LO 12 Illustrate how we sense the position and movement of our bodies.

Kinesthesia is the sense of position and movement of the body. We know how our body parts are oriented in space because of specialized nerve endings called proprio-ceptors, which are primarily located in the muscles and joints. Our proprioceptors monitor changes in the position of body parts and the tension in our muscles. The vestibular sense helps us deal with the effects of gravity, movement, and body position to keep us balanced.

Audio IllusionsLO 13 Identify the principles of perceptual organization.

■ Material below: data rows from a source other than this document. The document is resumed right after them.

(* ===== verification/Records.v ===== *)
(** * A property of every record a gossiper holds

    Records enter a gossiper from its configuration, from a peer's message and
    from nowhere else; the handlers copy them, reset their timestamp, and declare
    them dead. A property that survives this ([RecordProperty]) therefore holds
    of every record in the table, in the queue, behind a suspicion and in a posted
    handler ([holds]), if it holds of what the peers send. Each operation keeps
    it, whatever else its state is. *)
From S2P Require Import Prelude Utils Bytes Header Node Broadcast Suspicion Messages Gossiper.
From S2P Require Import Membership Protocol Dynamics.
Local Open Scope Z_scope.

(** ** Actions that keep an invariant and return typed results *)

Section keeps.
Context {S : Type} (I : S -> Prop).

Definition keeps {A} (R : A -> Prop) (op : M S A) : Prop :=
  forall s, I s -> wlp op (fun a s' => R a /\ I s') s.

Lemma keeps_ret {A} (R : A -> Prop) (a : A) : R a -> keeps R (mret a).
Proof. by intros Ha s Hs. Qed.

Lemma keeps_crash {A} (R : A -> Prop) f : keeps R (crash f).
Proof. by intros s Hs. Qed.

Lemma keeps_get : keeps I get.
Proof. by intros s Hs. Qed.

Lemma keeps_lift {A} (R : A -> Prop) (o : outcome A) : (forall a, o = Ok a -> R a) ->
  keeps R (lift o).
Proof. intros Ho s Hs. unfold wpx, lift. destruct o as [a|]; [|done]. split; [by apply Ho|done]. Qed.
(** ** The pong *)

Lemma on_pong_run host seq0 seq ns w rest g : Pong_ok (mkPong seq) ->
  len (pong_body seq) + 8 < 2 ^ 32 ->
  (forall n, ns = Some n -> State_ n = STATE_DEAD -> NodeState_ok w /\
    exists nm, node w = Some nm /\ name nm = Some (self_name g) /\
    STATE_of_int8 (state w) = STATE_DEAD) ->
  (forall n, ns = Some n -> State_ n = STATE_DEAD -> encode_NodeState w <> []) ->
  on_pong host seq0 (packet TYPE_PONG (pong_body seq) (alert_body ns w ++ rest))
    (HEADER_SIZE + len (pong_body seq) + len (alert_body ns w)) g =
  (match ns with
   | Some n => if bool_decide (State_ n = STATE_DEAD) then fuckyou (dominant w) g else Ok (tt, g)
   | None => Ok (tt, g)
   end).
Proof.
  intros Hp Hl Hw Hne. unfold on_pong. set (data := packet _ _ _).
  assert (DecodeHeader host data = Ok (mkHeader TYPE_PONG (len (pong_body seq)))) as E
    by (apply DecodeHeader_packet; [done|lia]).
  erewrite bind_Ok; [|unfold lift; rewrite E; reflexivity]. cbn [Type_ Body_length_].
  rewrite Z.eqb_refl. cbn [negb].
  erewrite bind_Ok; [|unfold lift, data, pong_body; rewrite (decode_at _ _ _ _ _ _ Pong_roundtrip Hp); reflexivity].
  rewrite (wrap_small 32) by (unfold in_range, len, HEADER_SIZE in *; lia).
  assert (alert_body ns w = [] -> (HEADER_SIZE + len (pong_body seq) <?
    HEADER_SIZE + len (pong_body seq) + len (alert_body ns w)) = false) as Hno.
  { intros ->. apply Z.ltb_ge. unfold len. simpl. lia. }
  destruct ns as [n|]; [|by rewrite Hno]. cbn [alert_body] in *.
  destruct (bool_decide (State_ n = STATE_DEAD)) eqn:Ed; [|by rewrite Hno].
  apply bool_decide_eq_true in Ed.
  destruct (Hw n eq_refl Ed) as (Hok & nm & En & Enm & Es). specialize (Hne n eq_refl Ed).
  rewrite (proj2 (Z.ltb_lt _ _)); last first.
  { unfold len. destruct (encode_NodeState w); [done|]. simpl. lia. }
  destruct (NodeState_fields data (HEADER_SIZE + len (pong_body seq)) w) as (Fn & Fs & Fd);
    [unfold data; by rewrite (decode_appended _ _ _ _ _ _ _ NodeState_roundtrip Hok)|].
  cbv zeta. rewrite Fn, Fs, Fd, En. cbn [deref_opt mbind outcome_bind]. rewrite Enm.
  step. step. step. fold (self_name g).
  rewrite Es, !bool_decide_eq_true_2 by done. done.
Qed.

(** What the code converts a well-formed state to, and back. *)
Lemma wire_report n : node_state_ok n -> exists w, wire_state n = Ok w /\ NodeState_ok w /\
  convert_fields w = Ok n.
Proof. apply wire_state_ok. Qed.

Lemma wire_reports l : Forall node_state_ok l ->
  exists ws, mapM wire_state l = Ok ws /\ Forall NodeState_ok ws /\
    Forall2 (fun n w => convert_fields w = Ok n) l ws.
Proof.
  induction 1 as [|n l Hn _ (ws & E & Hok & Hc)]; [by exists []|].
  destruct (wire_report n Hn) as (w & Ew & Hw & Hcw). exists (w :: ws).
  cbn [mapM]. rewrite Ew. cbn [mbind outcome_bind]. rewrite E.
  split; [done|]. by split; constructor.
Qed.

Lemma mergeStates_reports need_bc l ws h : Intact _ -> Forall2 (fun n w => convert_fields w = Ok n) l ws ->
  mergeStates (Some ws) need_bc h = for_each l (mergeReport need_bc) h.
Proof.
  intros HI Hl. unfold mergeStates. step (eq_refl : lift (deref_opt (Some ws)) h = Ok (ws, h)).
  revert h. induction Hl as [|n w l ws Hn _ IH]; intros h; [done|]. cbn [for_each].
  assert (mergeState need_bc w h = mergeReport need_bc n h) as E.
  { unfold mergeState. erewrite bind_Ok; [reflexivity|]. unfold lift, convert, read_stale. rewrite Hn.
    cbn. by rewrite HI. }
  unfold mbind, M_bind. rewrite E. destruct (mergeReport need_bc n h) as [[[] h']|]; [apply IH|done].
Qed.

(** The record the receiver has of the pinging node, if it is dead, can be
    sent and fits behind the pong. *)
Definition alert_fits (ns : option node_state) (seq : Z) : Prop :=
  forall n, ns = Some n -> State_ n = STATE_DEAD -> node_state_ok n /\
    forall w, wire_state n = Ok w ->
    HEADER_SIZE + len (pong_body seq) + len (encode_NodeState w) <= mtu.

Lemma answer_to_ping host client ns seq data g : len data = mtu -> in_range 64 seq ->
  alert_fits ns seq -> (forall n, ns = Some n -> Name_ n = self_name g) ->
  exists rst data', answerPing host ns seq data mtu = Ok (rst, data') /\ 0 < rst <= mtu /\
    DecodeHeader client data' = Ok (mkHeader TYPE_PONG (len (pong_body seq))) /\
    decode_Pong data' HEADER_SIZE = Ok (mkPong seq) /\
    on_pong client seq data' rst g =
      match ns with
      | Some n => if bool_decide (State_ n = STATE_DEAD) then fuckyou (Dominant_ n) g else Ok (tt, g)
      | None => Ok (tt, g)
      end.
Proof.
  intros Hd Hs Hfit Hname. pose proof (encode_Pong_length (mkPong seq)) as Hpl.
  fold (pong_body seq) in Hpl. fold (len (pong_body seq)) in Hpl.
  assert (exists w, (forall n, ns = Some n -> State_ n = STATE_DEAD -> wire_state n = Ok w /\
    NodeState_ok w /\ convert_fields w = Ok n)) as [w Hw].
  { destruct ns as [n|]; [|by exists (mkWState None 0 0 None 0)].
    destruct (decide (State_ n = STATE_DEAD)) as [Hdead|Hnd].
    - destruct (Hfit n eq_refl Hdead) as [Hok _]. destruct (wire_report n Hok) as (w & ? & ? & ?).
      exists w. by intros ? [= <-].
    - exists (mkWState None 0 0 None 0). by intros ? [= <-]. }
  assert (HEADER_SIZE + len (pong_body seq) + len (alert_body ns w) <= mtu) as Hroom.
  { destruct ns as [n|]; cbn [alert_body]; [|unfold len, HEADER_SIZE, mtu in *; simpl; lia].
    case_bool_decide as Hdead; [|unfold len, HEADER_SIZE, mtu in *; simpl; lia].
    apply (Hfit n eq_refl Hdead). by destruct (Hw n eq_refl Hdead). }
  destruct (answerPing_run host ns w seq data) as (rest & E).
  { rewrite Hd. unfold mtu, HEADER_SIZE in *. lia. }
  { intros n Hn Hdead. by destruct (Hw n Hn Hdead). }
  { by rewrite Hd. }
  rewrite Hd in E. eexists _, _. split; [exact E|].
  assert (Pong_ok (mkPong seq)) as Hpok by done.
  split_and!.
  - unfold len, HEADER_SIZE. lia.
  - done.
  - apply DecodeHeader_packet; [done|lia].
  - unfold pong_body. by apply (decode_at _ _ _ _ _ _ Pong_roundtrip).
  - rewrite on_pong_run; [|done|lia| |].
    + destruct ns as [n|]; [|done]. case_bool_decide as Hdead; [|done].
      destruct (Hw n eq_refl Hdead) as (_ & _ & Hc).
      by destruct (convert_fields_inv _ _ Hc) as (_ & _ & _ & -> & _).
    + intros n Hn Hdead. destruct (Hw n Hn Hdead) as (_ & Hok & Hc). split; [done|].
      destruct (convert_fields_inv _ _ Hc) as (nw & En & Enm & _ & Es).
      exists nw. rewrite (Hname n Hn) in Enm. by rewrite Es.
    + intros n Hn Hdead. apply encode_NodeState_nonempty.
Qed.
Lemma probe_sends host buff g p g' : inv g -> Genuine g -> wire_string (self_name g) ->
  len buff = mtu -> probe host buff g = Ok (Some p, g') ->
  probe_ok p /\ Forall datagram_ok (probe_datagram (Some p)).
Proof.
  intros Hi Hg Hn Hb E. pose proof (probe_alive host _ _ _ _ E) as Halive.
  pose proof (keeps_elim _ _ _ _ _ _ (probe_holds genuine host buff) Hg E) as [Hp _]. cbn in Hp.
  revert E. unfold probe. intros (cs & g1 & E1 & E)%bind_Ok_inv.
  destruct cs as [|k cs]; [done|]. apply bind_Ok_inv in E as (n & g2 & E2 & E).
  assert (g2 = g1) as -> by (unfold getNodeState in E2; run in E2; congruence).
  destruct n as [n|]; [|done]. rewrite (bind_Ok _ _ g1 g1 g1) in E by done.
  destruct (_ && _); [|done]. apply bind_Ok_inv in E as (p' & g3 & E & Ep).
  assert (p' = p) as -> by (run in Ep; congruence). clear Ep.
  destruct (safe_keeps _ _ _ _ _ (roundrobinNode_safe 1) Hi E1) as [Hi1 He1].
  destruct (keeps_elim _ _ _ _ _ _ (roundrobin_holds genuine 1 ltac:(lia)) Hg E1) as [_ Hg1].
  unfold probeNode in E. apply bind_Ok_inv in E as (port & g4 & E4 & E).
  assert (stoi (Port_ n) = Ok port /\ g4 = g1) as [Ep ->]
    by (unfold lift in E4; destruct (stoi _); [by injection E4 as -> ->|done]).
  cbv zeta in E. apply bind_Ok_inv in E as (seq & g5 & E5 & E).
  destruct (safe_keeps _ _ _ _ _ nextSeqNum_safe Hi1 E5) as [Hi5 He5].
  destruct (keeps_elim _ _ _ _ _ _ (nextSeqNum_holds genuine) Hg1 E5) as [Hseq Hg5].
  apply bind_Ok_inv in E as ([size sent] & g6 & E6 & E).
  run in E. injection E as <- _. cbn [p_node p_size p_buff p_host p_port] in *.
  rewrite copy_eq in Hp, Halive. split.
  - split; [by rewrite copy_eq|split; [by rewrite copy_eq|]].
    destruct Hp as ((conf & Hc & _ & Hip & Hport) & _). exists conf. split_and!; try done. cbn.
    pose proof (proj1 (Forall_forall _ _) Hconfs _ Hc) as (_ & _ & Hr).
    rewrite Hport, stoi_to_string_lemma in Ep by (unfold in_srange in *; lia).
    injection Ep as <-. by apply swrap_small.
  - unfold probe_datagram. cbn. destruct (Z.leb_spec 0 size); [|done].
    apply Forall_singleton. eapply generatePing_sends in E6 as [->|[_ Hd]]; try done.
    unfold self_name. by rewrite (ev_conf _ _ He5), (ev_conf _ _ He1).
Qed.

(** The answer to a ping is a pong. *)
Lemma answerPing_sends host ns seq data r data' : len data = mtu ->
  answerPing host ns seq data mtu = Ok (r, data') -> Forall datagram_ok (answer_datagram r data').
Proof.
  intros Hd. unfold answerPing. set (ack := encode_Pong _). cbv zeta. unfold answer_datagram.
  destruct (Z.ltb_spec mtu (HEADER_SIZE + len ack)) as [|Hfit]; [by intros [= <- <-]|].
  pose proof (encode_packet host TYPE_PONG ack data ltac:(done)) as E.
  unfold mtu, HEADER_SIZE in Hfit, Hd. specialize (E ltac:(lia) ltac:(unfold HEADER_SIZE; lia)).
  destruct (EncodeHeader host data _) as [b1|]; [|done]. cbn [mbind outcome_bind] in E |- *.
  rewrite E. cbn [mbind outcome_bind]. set (rest := drop _ data).
  assert (forall k, 0 <= k -> HEADER_SIZE + len ack + k <= mtu -> forall rest,
    Forall datagram_ok (if 0 <? HEADER_SIZE + len ack + k
      then [take (Z.to_nat (HEADER_SIZE + len ack + k)) (packet TYPE_PONG ack rest)] else [])) as Hpong.
  { intros k Hk Hk' rest'. destruct (0 <? _); [|done]. apply Forall_singleton.
    rewrite take_packet by done. split; [|right; by eexists _, _].
    unfold len in *. rewrite length_packet, length_take. unfold HEADER_SIZE in *. lia. }
  specialize (Hpong 0 ltac:(done)) as Hnone. rewrite Z.add_0_r, (Z.add_comm HEADER_SIZE) in Hnone.
  specialize (Hnone ltac:(unfold mtu, HEADER_SIZE; lia)).
  destruct ns as [n|]; [|by intros [= <- <-]].
  destruct (bool_decide _); [|by intros [= <- <-]].
  unfold appendDeadAlert. destruct (wire_state n) as [w|]; [|done]. cbn [mbind outcome_bind].
  set (al := encode_NodeState w).
  destruct (Z.ltb_spec (mtu - (len ack + HEADER_SIZE)) (len al)).
  - intros [= <- <-]. rewrite Z.add_0_r. apply Hnone.
  - rewrite (Z.add_comm (len ack) HEADER_SIZE), append_packet; last first.
    { subst rest. rewrite length_drop. unfold len, mtu, HEADER_SIZE in *. lia. }
    intros [= <- <-]. apply Hpong; unfold len in *; lia.
Qed.

(** ** What they receive *)

Lemma received_all d old : received (len d) d old = d ++ drop (length d) old.
Proof. unfold received, len. by rewrite Nat2Z.id, take_ge. Qed.

Lemma datagram_length d old : len d <= mtu -> len old = mtu -> len (received (len d) d old) = mtu.
Proof. rewrite received_all. unfold len. rewrite length_app, length_drop. lia. Qed.

Lemma datagram_genuine host d old : datagram_ok d ->
  gossip_holds host genuine (received (len d) d old) (len d).
Proof.
  rewrite received_all. intros [Hlen [(p & rest & -> & Hp & Hrest)|(body & rest & ->)]] h nss Eh Ht Hsz Ed.
  - assert (forall tail, packet TYPE_PING (encode_Ping p) rest ++ tail =
      packet TYPE_PING (encode_Ping p) (rest ++ tail)) as Happ
      by (intros tail; unfold packet; by rewrite <- !app_assoc).
    assert (len (packet TYPE_PING (encode_Ping p) rest) = HEADER_SIZE + len (encode_Ping p) + len rest) as El
      by (unfold len; rewrite length_packet; unfold HEADER_SIZE; lia).
    assert (0 <= len (encode_Ping p)) by (unfold len; lia).
    unfold mtu, HEADER_SIZE in *. rewrite Happ in Eh, Ed.
    rewrite DecodeHeader_packet in Eh by (done || unfold len in *; lia). injection Eh as <-.
    cbn [Body_length_] in *. rewrite wrap_small in Hsz by (unfold in_range, len in *; lia).
    destruct Hrest as [->|(ws & -> & Hws & Hw)]; [unfold len in *; simpl in *; lia|].
    fold HEADER_SIZE in Ed. change (4 + 4) with HEADER_SIZE in Ed.
    rewrite (decode_appended _ _ _ _ _ _ _ NodeStates_roundtrip Hws) in Ed. congruence.
  - assert (packet TYPE_PONG body rest ++ drop (length (packet TYPE_PONG body rest)) old =
      packet TYPE_PONG body (rest ++ drop (length (packet TYPE_PONG body rest)) old)) as Happ
      by (unfold packet; by rewrite <- !app_assoc).
    rewrite Happ in Eh.
    rewrite DecodeHeader_packet in Eh; [by injection Eh as <-|done|].
    unfold len, mtu in *. rewrite length_packet in Hlen. lia.
Qed.

(** A table in a stream, as a peer's answer and as a session's request. *)
Lemma stream_genuine host s : stream_ok s -> stream_holds host genuine s.
Proof.
  intros [Hshort|(ws & -> & Hlen & Hws & Hw)] h Eh nss En.
  - rewrite DecodeHeader_short in Eh; [done|]. unfold len in Hshort. rewrite length_take. lia.
  - set (body := encode_NodeStates (Some ws)) in *. unfold packet, buff_size_ in *.
    rewrite app_nil_r in Eh, En. change (Z.to_nat HEADER_SIZE) with 8%nat in *.
    rewrite <- (length_header_bytes (mkHeader TYPE_SYNCSTATE (len body))) in Eh, En.
    rewrite take_app_length in Eh. rewrite drop_app_length in En.
    rewrite <- (app_nil_r (header_bytes _)), DecodeHeader_bytes in Eh
      by (split; [done|unfold in_range, len in *; cbn; lia]).
    injection Eh as <-. cbn [Body_length_] in En. unfold len in En.
    rewrite Nat2Z.id, take_ge in En by done.
    pose proof (NodeStates_roundtrip (Some ws) [] [] Hws) as Hrt. fold body in Hrt.
    rewrite app_nil_l, app_nil_r in Hrt. change (Z.of_nat (length (@nil Z))) with 0 in Hrt.
    congruence.
Qed.

Lemma request_genuine ws in_buff : NodeStates_ok (Some ws) -> wires_hold genuine (Some ws) ->
  table_holds genuine (body_buffer (encode_NodeStates (Some ws)) in_buff).
Proof. intros Hws Hw nss. rewrite decode_body_buffer by done. congruence. Qed.

(** A member's own table: it names members only, so it is short. *)
Lemma table_short g : inv g -> Genuine g -> Z.of_nat (length (reports g)) <= Z.of_nat (length confs).
Proof.
  intros Hi Hg. unfold reports. rewrite length_fmap, iteration_perm.
  rewrite <- (length_fmap conf_Name confs), <- (length_fmap fst). apply inj_le, submseteq_length.
  apply NoDup_submseteq; [apply NoDup_fst_map_to_list|]. intros k Hk.
  apply list_elem_of_fmap in Hk as ([k' n] & -> & Hin%elem_of_map_to_list). cbn in *.
  destruct (inv_names _ (proj1 Hi) _ _ Hin) as [<- _].
  apply (rh_table _ _ Hg) in Hin as ((conf & Hc & -> & _) & _).
  apply list_elem_of_fmap. by exists conf.
Qed.

Lemma encodeLocalState_sends g body g' : inv g -> Genuine g -> Z.of_nat (length confs) < 2 ^ 12 ->
  encodeLocalState g = Ok (body, g') -> g' = g /\ exists ws, body = encode_NodeStates (Some ws) /\
    NodeStates_ok (Some ws) /\ wires_hold genuine (Some ws).
Proof.
  intros Hi Hg Hlen E. assert (Forall genuine (reports g)) as Hr.
  { unfold reports. rewrite iteration_perm. apply Forall_fmap, Forall_forall.
    intros [k n] Hin%elem_of_map_to_list. by apply (rh_table _ _ Hg) in Hin. }
  destruct (encodeLocalState_run g) as (ws & E' & Hws & Hc).
  { eapply Forall_impl; [exact Hr|]. apply genuine_ok. }
  rewrite E in E'. injection E' as -> ->. split; [done|]. exists ws. split; [done|].
  pose proof (table_short g Hi Hg). apply (genuine_message (reports g)); [done|lia|done..].
Qed.

Lemma request_sends host g req : inv g -> Genuine g -> Z.of_nat (length confs) < 2 ^ 12 ->
  len req <= HEADER_SIZE + buff_size_ -> request host g = Ok req -> stream_ok req.
Proof.
  intros Hi Hg Hlen Hreq E. unfold request in E. apply outcome_bind_Ok in E as ([body g'] & Ee & E).
  apply outcome_bind_Ok in E as (room & _ & E).
  destruct (encodeLocalState_sends g body g' Hi Hg Hlen Ee) as [_ (ws & -> & Hws & Hw)].
  set (body := encode_NodeStates (Some ws)) in *.
  assert (len req = HEADER_SIZE + len body) as Hl.
  { apply outcome_bind_Ok in E as (b & Eb%EncodeHeader_length & Em%memcpy_length).
    unfold len. rewrite Em, Eb, length_replicate. unfold HEADER_SIZE, len. lia. }
  rewrite encode_packet in E; [|done|unfold buff_size_ in *; lia|].
  - injection E as <-. right. exists ws. rewrite drop_ge; [split_and!; [done|fold body; lia|done..]|].
    rewrite length_replicate. unfold len, HEADER_SIZE. lia.
  - unfold len. rewrite length_replicate. unfold HEADER_SIZE. lia.
Qed.

(** What a session writes: a table, or, for a table that does not fit its
    buffer, seven bytes of that buffer. *)
Lemma respond_sends host ws out r out' resp : len out = buff_size_ ->
  NodeStates_ok (Some ws) -> wires_hold genuine (Some ws) ->
  respond host TYPE_SYNCSTATE (encode_NodeStates (Some ws)) out buff_size_ = Ok (r, out') ->
  doWriteResponse out' (u32 r) = Ok resp -> stream_ok resp.
Proof.
  intros Ho Hws Hw E Er. set (body := encode_NodeStates (Some ws)) in *.
  destruct (Z.ltb_spec buff_size_ (len body)) as [Hbig|Hfit].
  - left. unfold respond in E. rewrite (proj2 (Z.ltb_lt _ _) Hbig) in E. injection E as <- <-.
    apply read_at_length in Er. unfold len. by rewrite Er.
  - assert (HEADER_SIZE + len body <= len out) as Hroom.
    { unfold respond in E. rewrite (proj2 (Z.ltb_ge _ _) Hfit) in E.
      apply outcome_bind_Ok in E as (b1 & E1%EncodeHeader_length & E).
      apply outcome_bind_Ok in E as (b2 & (_ & E2 & _)%memcpy_Ok & _).
      rewrite freed_length in E2. unfold len. lia. }
    destruct (respond_run host TYPE_SYNCSTATE body out HF) as (rest & E'); [done..|].
    rewrite E in E'. injection E' as -> ->. rewrite doWriteResponse_packet in Er by lia.
    injection Er as <-. right. exists ws. by split_and!.
Qed.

Gestalt psychologists sought to explain how the human mind organizes stimuli from the environment. They realized the whole is greater than the sum of its parts, meaning the brain naturally organizes stimuli as a whole rather than parts and pieces. Gestalt indicates a tendency for human perception to be organized and complete. The organizational principles include: proximity, similarity, connectedness, closure, and continuity.

LO 14 Describe some of the visual cues used in depth perception.

Depth perception appears partially to be an innate ability. Children in the visual cliff experiment, for example, refuse to move toward what they perceive to be a drop-off. Binocular cues use information gathered from both eyes to help judge depth and distance. Monocular cues can be used by either eye alone and also help judge depth and distance.

LO 15 Define extrasensory perception and explain why psychologists dismiss claims of its legitimacy.

Extrasensory perception (ESP) is the purported ability to obtain information about the world without any sensory stimuli. The study of these kinds of phenomena is called parapsychology. There is no scientific evidence to back up claims of ESP and other parapsychology phenomena.